I had other responsibilities on the mission compound as well, such as field treasurer for our church’s work with women in Angola.
I also took up the assignment of supervising the day care centers where you and other young Africans did such a fantastic job with the kids. And I hired African teachers for sewing and cooking classes for girls, again renting a simple building similar to the ones you all lived in as squatters on the edges of the city. We even had a clay oven constructed in the back yard replicating the community ovens that women shared in the villages--the same kind of oven you would be using in your own neighborhoods. The teachers were expert at their craft of sewing, using Singer treadle sewing machines shipped from the U.S. They trained the girls to design and sew their own clothes, and they soon became skilled as seamstresses, leading to economic opportunities for their families.
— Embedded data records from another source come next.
(** X12: a text that is detected as javascript has at least one
    JavaScript frame: under auto the analysis returns, its frames are
    not empty, and its suggestions name the first of them. *)
Theorem javascript_detection_gives_frames (log : pystr) :
  detect_log_format rt log = Ok (py "javascript") ->
  re_finditer rt js_pattern log <> []
  /\ exists r f,
       analyze_error rt log (py "auto") = Ok r
       /\ format_detected r = py "javascript"
       /\ stack_frames r = extract_stack_frames rt log
       /\ hd_error (stack_frames r) = Some f
       /\ In (location_suggestion f) (suggestions r).
Proof.
  intros D. destruct (detect_javascript_inv log D) as [NJ P].
  assert (J : re_finditer rt js_pattern log <> []).
  { intros E. apply js_frames_iff_probe in E. contradiction. }
  split; [exact J|].
  assert (F : resolve_format rt log (py "auto") = Ok (py "javascript")).
  { unfold resolve_format. rewrite pystr_eqb_refl. exact D. }
  assert (NE : extract_stack_frames rt log <> []).
  { rewrite extract_stack_frames_eq. intros E. apply app_eq_nil in E.
    destruct E as [_ E]. apply map_eq_nil in E. contradiction. }
  destruct (extract_stack_frames rt log) as [|f frames] eqn:X; [congruence|].
  eexists. exists f. split.
  - rewrite analyze_error_eq, F. cbn [bind].
    rewrite unwrap_json_unchanged
      by (left; intros E; vm_compute in E; discriminate).
    cbn [bind]. unfold analysis_of. cbv zeta. rewrite X. reflexivity.
  - cbn [format_detected stack_frames suggestions hd_error].
    repeat split. unfold suggestions_for.
    apply in_or_app. right. left. reflexivity.
Qed.

(** X13: a text that is detected as plain has no JavaScript frame:
    every frame of its analysis under auto is a Python frame. *)
Theorem plain_detection_has_no_js_frame (log : pystr) :
  detect_log_format rt log = Ok (py "plain") ->
  re_finditer rt js_pattern log = []
  /\ exists r,
       analyze_error rt log (py "auto") = Ok r
       /\ format_detected r = py "plain"
       /\ stack_frames r = map py_frame (re_finditer rt py_pattern log).
Proof.
  intros D. destruct (detect_plain_inv log D) as [NJ P].
  assert (J : re_finditer rt js_pattern log = [])
    by (apply js_frames_iff_probe; exact P).
  split; [exact J|].
  assert (F : resolve_format rt log (py "auto") = Ok (py "plain")).
  { unfold resolve_format. rewrite pystr_eqb_refl. exact D. }
  eexists. split.
  - rewrite analyze_error_eq, F. cbn [bind].
    rewrite unwrap_json_unchanged
      by (left; intros E; vm_compute in E; discriminate).
    cbn [bind]. reflexivity.
  - cbn [analysis_of format_detected stack_frames]. split; [reflexivity|].
    rewrite extract_stack_frames_eq, J. cbn [map]. apply app_nil_r.
Qed.

End DetectionFacts.

(** ** The further properties on concrete texts *)


Lemma json_mapping_other_fields_ignored_witness :
  json_loads ascii_runtime (analyze_depth ascii_runtime) Samples.detail_frame
  = Loaded (JDict MoreSamples.detail_mapping)
  /\ analyze_error ascii_runtime Samples.detail_frame (py "auto")
     = Ok Samples.detail_analysis.
Proof.
  assert (P : json_loads ascii_runtime (analyze_depth ascii_runtime)
                Samples.detail_frame
              = Loaded (JDict MoreSamples.detail_mapping))
    by (vm_compute; reflexivity).
  split; [exact P|].
  apply (@json_mapping_other_fields_ignored ascii_runtime Samples.detail_frame
           (py "auto") MoreSamples.detail_mapping);
    [vm_compute; reflexivity | exact P | | |];
    intros [E | []]; vm_compute in E; discriminate.
Defined.

Lemma errors_found_entries_witness :
  analyze_error ascii_runtime Samples.key_error (py "auto")
  = Ok Samples.key_error_analysis
  /\ NoDup (map pattern (errors_found Samples.key_error_analysis))
  /\ length (errors_found Samples.key_error_analysis) <= 19.
Proof.
  assert (H : analyze_error ascii_runtime Samples.key_error (py "auto")
              = Ok Samples.key_error_analysis) by (vm_compute; reflexivity).
  split; [exact H|].
  destruct (@errors_found_entries ascii_runtime Samples.key_error (py "auto")
              (py "plain") Samples.key_error Samples.key_error_analysis H)
    as [_ [N [L _]]]; [vm_compute; reflexivity | vm_compute; reflexivity|].
  split; assumption.
Defined.

Lemma no_errors_iff_no_match_witness :
  analyze_error ascii_runtime Samples.detail_frame (py "auto")
  = Ok Samples.detail_analysis
  /\ forall sig, In sig (ERROR_PATTERNS ascii_runtime) ->
       ~ matches_somewhere ascii_runtime true (sig_regex sig) (py "  ").
Proof.
  assert (H : analyze_error ascii_runtime Samples.detail_frame (py "auto")
              = Ok Samples.detail_analysis) by (vm_compute; reflexivity).
  split; [exact H|].
  apply (@no_errors_iff_no_match ascii_runtime Samples.detail_frame (py "auto")
           (py "json") (py "  ") Samples.detail_analysis H);
    [vm_compute; reflexivity | vm_compute; reflexivity | reflexivity].
Defined.

Lemma http_explains_last_digits_witness :
  re_search ascii_runtime true (sig_regex (HTTP_SIGNATURE ascii_runtime))
    MoreSamples.http_url
  = Some MoreSamples.http_url_match
  /\ exists d1 d2 d3,
       group_str MoreSamples.http_url_match 1 = [d1; d2; d3].
Proof.
  assert (H : re_search ascii_runtime true
                (sig_regex (HTTP_SIGNATURE ascii_runtime)) MoreSamples.http_url
              = Some MoreSamples.http_url_match) by (vm_compute; reflexivity).
  split; [exact H|].
  destruct (@http_explains_last_digits ascii_runtime MoreSamples.http_url
              MoreSamples.http_url_match H) as [d1 [d2 [d3 [before [G _]]]]].
  exists d1, d2, d3. exact G.
Defined.

Lemma matching_ignores_case_witness :
  same_up_to_case MoreSamples.upper_key_error Samples.key_error
  /\ map pattern
       (flat_map (signature_hit ascii_runtime MoreSamples.upper_key_error)
          (ERROR_PATTERNS ascii_runtime))
     = map pattern
         (flat_map (signature_hit ascii_runtime Samples.key_error)
            (ERROR_PATTERNS ascii_runtime)).
Proof.
  assert (S : same_up_to_case MoreSamples.upper_key_error Samples.key_error).
  { unfold same_up_to_case.
    repeat (apply Forall2_cons;
            [first [left; reflexivity
                   | right; left; split; reflexivity
                   | right; right; split; reflexivity]|]).
    apply Forall2_nil. }
  split; [exact S|].
  apply (@matching_ignores_case ascii_runtime MoreSamples.upper_key_error
           Samples.key_error S).
Defined.

Lemma report_frame_witness :
  analyze_error ascii_runtime Samples.key_error (py "auto")
  = Ok Samples.key_error_analysis
  /\ exists body,
       format_analysis Samples.key_error_analysis
       = body ++ join [NL] (map (fun s => py "- " ++ s) GENERIC_SUGGESTIONS).
Proof.
  assert (H : analyze_error ascii_runtime Samples.key_error (py "auto")
              = Ok Samples.key_error_analysis) by (vm_compute; reflexivity).
  split; [exact H|].
  destruct (@report_frame ascii_runtime Samples.key_error (py "auto")
              Samples.key_error_analysis H) as [_ B].
  exact B.
Defined.

Lemma javascript_detection_gives_frames_witness :
  detect_log_format ascii_runtime Samples.js_only = Ok (py "javascript")
  /\ re_finditer ascii_runtime js_pattern Samples.js_only <> [].
Proof.
  assert (D : detect_log_format ascii_runtime Samples.js_only
              = Ok (py "javascript")) by (vm_compute; reflexivity).
  split; [exact D|].
  destruct (@javascript_detection_gives_frames ascii_runtime Samples.js_only D)
    as [J _].
  exact J.
Defined.

Lemma plain_detection_has_no_js_frame_witness :
  detect_log_format ascii_runtime Samples.python_frame_line = Ok (py "plain")
  /\ re_finditer ascii_runtime js_pattern Samples.python_frame_line = [].
Proof.
  assert (D : detect_log_format ascii_runtime Samples.python_frame_line
              = Ok (py "plain")) by (vm_compute; reflexivity).
  split; [exact D|].
  destruct (@plain_detection_has_no_js_frame ascii_runtime
              Samples.python_frame_line D) as [J _].
  exact J.
Defined.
One of my dreams was to start typing classes. Most of the villagers who came to the capital city of Luanda had few skills for jobs other than janitorial or other low-paying employment. A few inquiries about the job opportunities in downtown mercantile establishments and government offices revealed that the Portuguese entrepreneurs knew nothing about touch typewriting. Aha, I thought. This is my chance to teach a skill that would offer quick employment for members of our African church community.
So I ordered a dozen typewriters from the U.S. and we had a carpenter build individual desks and chairs for a room at the mission social center where the classes would be held. The typewriters arrived. Lo and behold, they sent us typewriters with an International keyboard. What to do? Simply write a manual adapted to that keyboard.
Who could take the classes? Here the missionary elders and the young A-3 had a major disagreement. A young man who recently started coming to the mission church desperately needed employment. The problem? A recent convert to Christianity, he brought with him the baggage of old beliefs including the practice of polygamy. My argument with the missionary community—some of them as rigid in their religious beliefs as my beloved mother--was that if anyone needed skills training, it was someone with more than one wife to support, along with multiple kids. I won the battle.
In perhaps an irony of teaching, my method of teaching typewriting was to use the rhythm method. With the natural rhythms flowing through their African veins, it wasn’t long before I had so many star students that I could turn the teaching over to one of them. I had accomplished a long-held missionary goal: work yourself out of a job. Turn it over to an African.
And you, Deolinda, were a natural at everything, from teaching to language to poetry.
You watched me fret when, as the missionary representative to youth meetings at the church, I was directed to a seat of honor at the front of the sanctuary on seats that were often crude benches with no back. There, in sweltering heat, I tried to stay awake and attentive while you and other very sharp and articulate young people debated through the hours on topics that I was convinced could be decided in a few short minutes. That was the African way, and I had to adjust.
Several times the youth group traveled to neighboring villages to assist with some project related to worship or organizing the local church youth or overseeing some sanitation project in the village. On one village trip our assignment was to help build outhouses, and we carried along shovels and construction tools to get the job done. Our advance information was that there was only one outhouse for the entire village, so we suspected it would take hours to complete the work.
Our inspection began as soon as we arrived. The villagers had been alerted in advance of our expectations for making the village healthier, and they beat us to the punch…or to the dig! It took our team an entire morning to inspect all the outhouses the villagers had constructed on their own!
There was definitely time left for playing games with the villagers, and one of my memories is of you in the middle of the circle, the rest of us surrounding you with hands held while you were tested as the chosen one for that moment in time. Another memory is of you smiling from the doorway of one of the village homes, obviously enjoying that moment with an older woman from the village along with someone else from the youth group.
As Mordecai said to his cousin Esther in the Old Testament story about persecution of the Jews in the King’s realm, “Perhaps you have come to the kingdom for such a time as this.” Deolinda, perhaps this was your time to develop as a leader of your beloved people.